[发明专利]一种基于格拉姆角场的低速率拒绝服务攻击检测方法

权利要求书

1.一种基于格拉姆角场的低速率拒绝服务攻击检测方法，其特征在于，所述低速率拒绝服务攻击的检测方法包括以下几个步骤：

步骤1、流量数据采样：

步骤1.1、采样基于软件定义网络及其配套的OpenFlow协议实现，控制器以一定周期为时间间隔实时向网络中的关键交换机申请读取流表信息；

步骤1.2、对实时获取的流表信息进行解析，获得流表中的条目和数据，并提取其中单位时间窗口内所有流经交换机的TCP流量和UDP流量，作为TCP原始流量数据和UDP原始流量数据；

步骤2、检测模型建立：

利用格拉姆角场算法分别对采集到的TCP原始流量数据和UDP原始流量数据进行处理，其中，格拉姆角场算法采用角度和的三角函数变换，具体可分为三个步骤：

步骤2.1、分别将TCP原始流量数据和UDP原始流量数据进行归一化，使其分别映射到[-1,1]的范围内；

步骤2.2、对于归一化后的TCP原始流量数据和UDP原始流量数据，分别计算获得其对应的余弦极坐标值序列；

步骤2.3、结合内积操作对一维余弦极坐标值序列进行角度和的三角函数变换，获得二维矩阵，将矩阵保存为图片，获得TCP流量图片模型和UDP流量图片模型；

步骤3、模型特征提取：

基于建立的TCP流量图片模型和UDP流量图片模型，分别提取两个模型的颜色矩特征，获得共五个特征值，具体步骤为：

步骤3.1、对于TCP流量图片模型，提取其R通道一阶矩和B通道二阶矩；

步骤3.2、对于UDP流量图片模型，提取其R通道一阶矩、B通道一阶矩和B通道二阶矩；

步骤4、攻击判定检测：

步骤4.1、将步骤3提取的五个特征值作为AHP算法的输入，AHP算法是指层次分析法算法，使用AHP算法对五个特征进行计算打分，得到一个分数值；

步骤4.2、将此分数值输入到训练好的K临近值分类器进行分类，若K临近值分类器的输出标签值与存在攻击时设定的标签值相符，则判定该时间窗口内网络发生了低速率拒绝服务攻击。

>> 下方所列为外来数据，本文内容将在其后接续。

(* ===== verification/Kbd.v ===== *)
(** The keyboard: [src/kbd.h] and [src/kbd.c].  The controller holds the scan codes
    that have not been read ([kbd_in] of [Console.cons]). *)

From Stdlib Require Import ZArith Lia.
From stdpp Require Import base list strings.
From S2P Require Import Prelude Console ConsoleInv.
Local Open Scope Z_scope.

Definition KBS_DIB : Z := 0x01.
Definition NO : Z := 0.
Definition SHIFT : Z := 1.
Definition CTL : Z := 2.
Definition ALT : Z := 4.
Definition CAPSLOCK : Z := 8.
Definition NUMLOCK : Z := 16.
Definition SCROLLLOCK : Z := 32.
Definition E0ESC : Z := 64.

(** An array of 256 with an initializer: the first elements in order, then the
    ones given by index; the others are 0. *)
Definition table (first : list Z) (given : list (Z * Z)) (i : Z) : Z :=
  match find (fun p => p.1 =? i) given with
  | Some p => p.2
  | None => nth (Z.to_nat i) first 0
  end.

Definition shiftcode : Z -> Z :=
  table [] [(0x1D, CTL); (0x2A, SHIFT); (0x36, SHIFT); (0x38, ALT); (0x9D, CTL); (0xB8, ALT)].

Definition togglecode : Z -> Z :=
  table [] [(0x3A, CAPSLOCK); (0x45, NUMLOCK); (0x46, SCROLLLOCK)].

(** The keys behind the escape code 0xE0, the same in the three maps but for two;
    from the third on: up, down, page up, page down, left, right, home, end,
    insert and delete. *)
Definition extended (enter div : Z) : list (Z * Z) :=
  [(0x9C, enter); (0xB5, div);
   (0xC8, 0xE2); (0xD0, 0xE3);
   (0xC9, 0xE6); (0xD1, 0xE7);
   (0xCB, 0xE4); (0xCD, 0xE5);
   (0x97, 0xE0); (0xCF, 0xE1);
   (0xD2, 0xE8); (0xD3, 0xE9)].

Definition normalmap : Z -> Z :=
  table
   ([NO; 0x1B] ++ text "123456" ++
    text "7890-=" ++ [8; 9] ++
    text "qwertyui" ++
    text "op[]" ++ [10; NO] ++ text "as" ++
    text "dfghjkl;" ++
    text "'`" ++ [NO] ++ text "\zxcv" ++
    text "bnm,./" ++ [NO] ++ text "*" ++
    [NO] ++ text " " ++ [NO; NO; NO; NO; NO; NO] ++
    [NO; NO; NO; NO; NO; NO; NO] ++ text "7" ++
    text "89-456+1" ++
    text "230." ++ [NO; NO; NO; NO])
   (extended 10 47).

Definition shiftmap : Z -> Z :=
  table
   ([NO; 27] ++ text "!@#$%^" ++
    text "&*()_+" ++ [8; 9] ++
    text "QWERTYUI" ++
    text "OP{}" ++ [10; NO] ++ text "AS" ++
    text "DFGHJKL:" ++
    [34] ++ text "~" ++ [NO] ++ text "|ZXCV" ++
    text "BNM<>?" ++ [NO] ++ text "*" ++
    [NO] ++ text " " ++ [NO; NO; NO; NO; NO; NO] ++
    [NO; NO; NO; NO; NO; NO; NO] ++ text "7" ++
    text "89-456+1" ++
    text "230." ++ [NO; NO; NO; NO])
   (extended 10 47).

Definition ctlmap : Z -> Z :=
  table
   ([NO; NO; NO; NO; NO; NO; NO; NO;
     NO; NO; NO; NO; NO; NO; NO; NO] ++
    map CTRL (text "QWERTYUI") ++
    map CTRL (text "OP") ++ [NO; NO; 13; NO] ++ map CTRL (text "AS") ++
    map CTRL (text "DFGHJKL") ++ [NO] ++
    [NO; NO; NO] ++ map CTRL (text "\ZXCV") ++
    map CTRL (text "BNM") ++ [NO; NO; u8 (CTRL 47); NO; NO])
   (extended 13 (u8 (CTRL 47))).

(** [charcode[i]]. *)
Definition charcode (i : Z) : Z -> Z :=
  if i =? 0 then normalmap else if i =? 1 then shiftmap else ctlmap.

(** What [kbdgetc] does with the byte [data] of the controller: the character it
    returns and the new [shift]. *)
Definition kbd_byte (shift data : Z) : Z * Z :=
  if data =? 0xE0 then (0, Z.lor shift E0ESC)
  else if nz (Z.land data 0x80) then
    let data := if nz (Z.land shift E0ESC) then data else Z.land data 0x7F in
    (0, Z.land shift (u32 (Z.lnot (Z.lor (shiftcode data) E0ESC))))
  else
    let '(data, shift) :=
      if nz (Z.land shift E0ESC) then (Z.lor data 0x80, Z.land shift (u32 (Z.lnot E0ESC)))
      else (data, shift) in
    let shift := Z.lor shift (shiftcode data) in
    let shift := Z.lxor shift (togglecode data) in
    let c := charcode (Z.land shift (Z.lor CTL SHIFT)) data in
    let c := if nz (Z.land shift CAPSLOCK) then
               if (97 <=? c) && (c <=? 122) then c + (65 - 97)
               else if (65 <=? c) && (c <=? 90) then c + (97 - 65)
               else c
             else c in
    (c, shift).

Definition kbdgetc : CM Z :=
  s <- get ;;
  let st := match kbd_in s with [] => 0 | _ => KBS_DIB end in
  if Z.land st KBS_DIB =? 0 then ret (-1) else
  match kbd_in s with
  | [] => ret (-1)
  | data :: more =>
      let '(c, sh) := kbd_byte (shift s) (u8 data) in
      modify (set_kbd more sh) ;;
      ret c
  end.

(** Each call of [kbdgetc] takes one scan code. *)
Definition kbd_turns (s : cons) : nat := S (length (kbd_in s)).
Definition kbdintr (procdump : CM unit) : CM unit :=
  s <- get ;; consoleintr procdump kbdgetc (kbd_turns s).

(** ** The keyboard delivers the characters its scan codes stand for *)

Fixpoint decode (sh : Z) (codes : list Z) : list Z :=
  match codes with
  | [] => []
  | d :: ds => let '(c, sh) := kbd_byte sh (u8 d) in c :: decode sh ds
  end.

Definition all_codes : list Z := map Z.of_nat (seq 0 256).

Lemma tables_nonneg :
  forallb (fun d => (0 <=? normalmap d) && (0 <=? shiftmap d) && (0 <=? ctlmap d)
                    && (normalmap d <? 256) && (shiftmap d <? 256) && (ctlmap d <? 256)) all_codes = true.
Proof. vm_compute. reflexivity. Qed.

Lemma charcode_range i d : 0 <= d < 256 -> 0 <= charcode i d < 256.
Proof.
  intros H. pose proof tables_nonneg as Ht. rewrite forallb_forall in Ht.
  specialize (Ht d). rewrite !andb_true_iff, !Z.leb_le, !Z.ltb_lt in Ht. destruct Ht as [((((H1 & H2) & H3) & H4) & H5) H6].
  { unfold all_codes. apply in_map_iff. exists (Z.to_nat d). split; [lia|]. apply in_seq. lia. }
  unfold charcode. zcases; lia.
Qed.

Lemma kbd_byte_range sh d : 0 <= d < 256 -> 0 <= (kbd_byte sh d).1 < 256.
Proof.
  intros H. unfold kbd_byte. destruct (d =? 224); [cbn; lia|]. destruct (nz (Z.land d 128)); [cbn; lia|].
  assert (0 <= Z.lor d 128 < 256).
  { assert (Z.lor d 128 = Z.lor d 128 mod 2 ^ 8) as E; [|rewrite E; apply (Z.mod_pos_bound _ 256); lia].
    symmetry. apply Z.bits_inj'. intros n Hn. rewrite testbit_mod_pow2 by lia.
    destruct (Z.ltb_spec n 8); [done|]. cbn [andb]. symmetry. rewrite Z.lor_spec.
    replace 128 with (2 ^ 7) by done. rewrite Z.pow2_bits_false by lia. rewrite orb_false_r.
    rewrite <- (Z.mod_small d (2 ^ 8)) by lia. apply Z.mod_pow2_bits_high. lia. }
  destruct (nz (Z.land sh E0ESC)); cbn [fst];
    match goal with |- context [charcode ?i ?x] => pose proof (charcode_range i x ltac:(lia)) end;
    repeat case_match; rewrite ?andb_true_iff, ?Z.leb_le in *; lia.
Qed.

#[export] Instance kbd_source : key_source kbdgetc (fun _ => True) (fun s => decode (shift s) (kbd_in s)).
Proof.
  split.
  - unfold dev. intros s s' E. injection E as _ _ _ -> ->. done.
  - intros s c l _ Hp. unfold kbdgetc. mrun. destruct (kbd_in s) as [|d ds]; [done|]. cbn [decode] in Hp.
    pose proof (kbd_byte_range (shift s) (u8 d) (u8_range d)) as Hr.
    destruct (kbd_byte (shift s) (u8 d)) as [c' sh]. injection Hp as <- <-. cbn in Hr. split; [lia|].
    eexists. split; [done|]. done.
  - intros s _ Hp. unfold kbdgetc. mrun. destruct (kbd_in s) as [|d ds].
    + exists (-1), s. split; [lia|]. done.
    + cbn [decode] in Hp. by destruct (kbd_byte _ _).
Qed.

2.根据权利要求1中所述的低速率拒绝服务攻击检测方法，其特征在于，步骤4.2对K临近值分类器的输出标签值进行判定的具体操作为：定义标签值0对应不存在低速率拒绝服务攻击时的分数值，标签值1对应存在低速率拒绝服务攻击时的分数值，则判定是否存在低速率拒绝服务攻击的具体准则为：若K临近值分类器输出的标签值为0，则判定当前窗口内不存在低速率拒绝服务攻击，若K临近值分类器输出的标签值为1，则判定当前时间窗口内存在低速率拒绝服务攻击。

3.根据权利要求1中所述的低速率拒绝服务攻击检测方法，其特征在于，对于步骤4.2使用的K临近值分类器，其训练集为同时包含不存在低速率拒绝服务攻击和存在此攻击的分数值序列以及其对应的标签值序列，其中，分数值序列中每一个分数值的获得方式与权利要求1中所述的步骤一致，标签值序列中的每一个标签值由人为给定。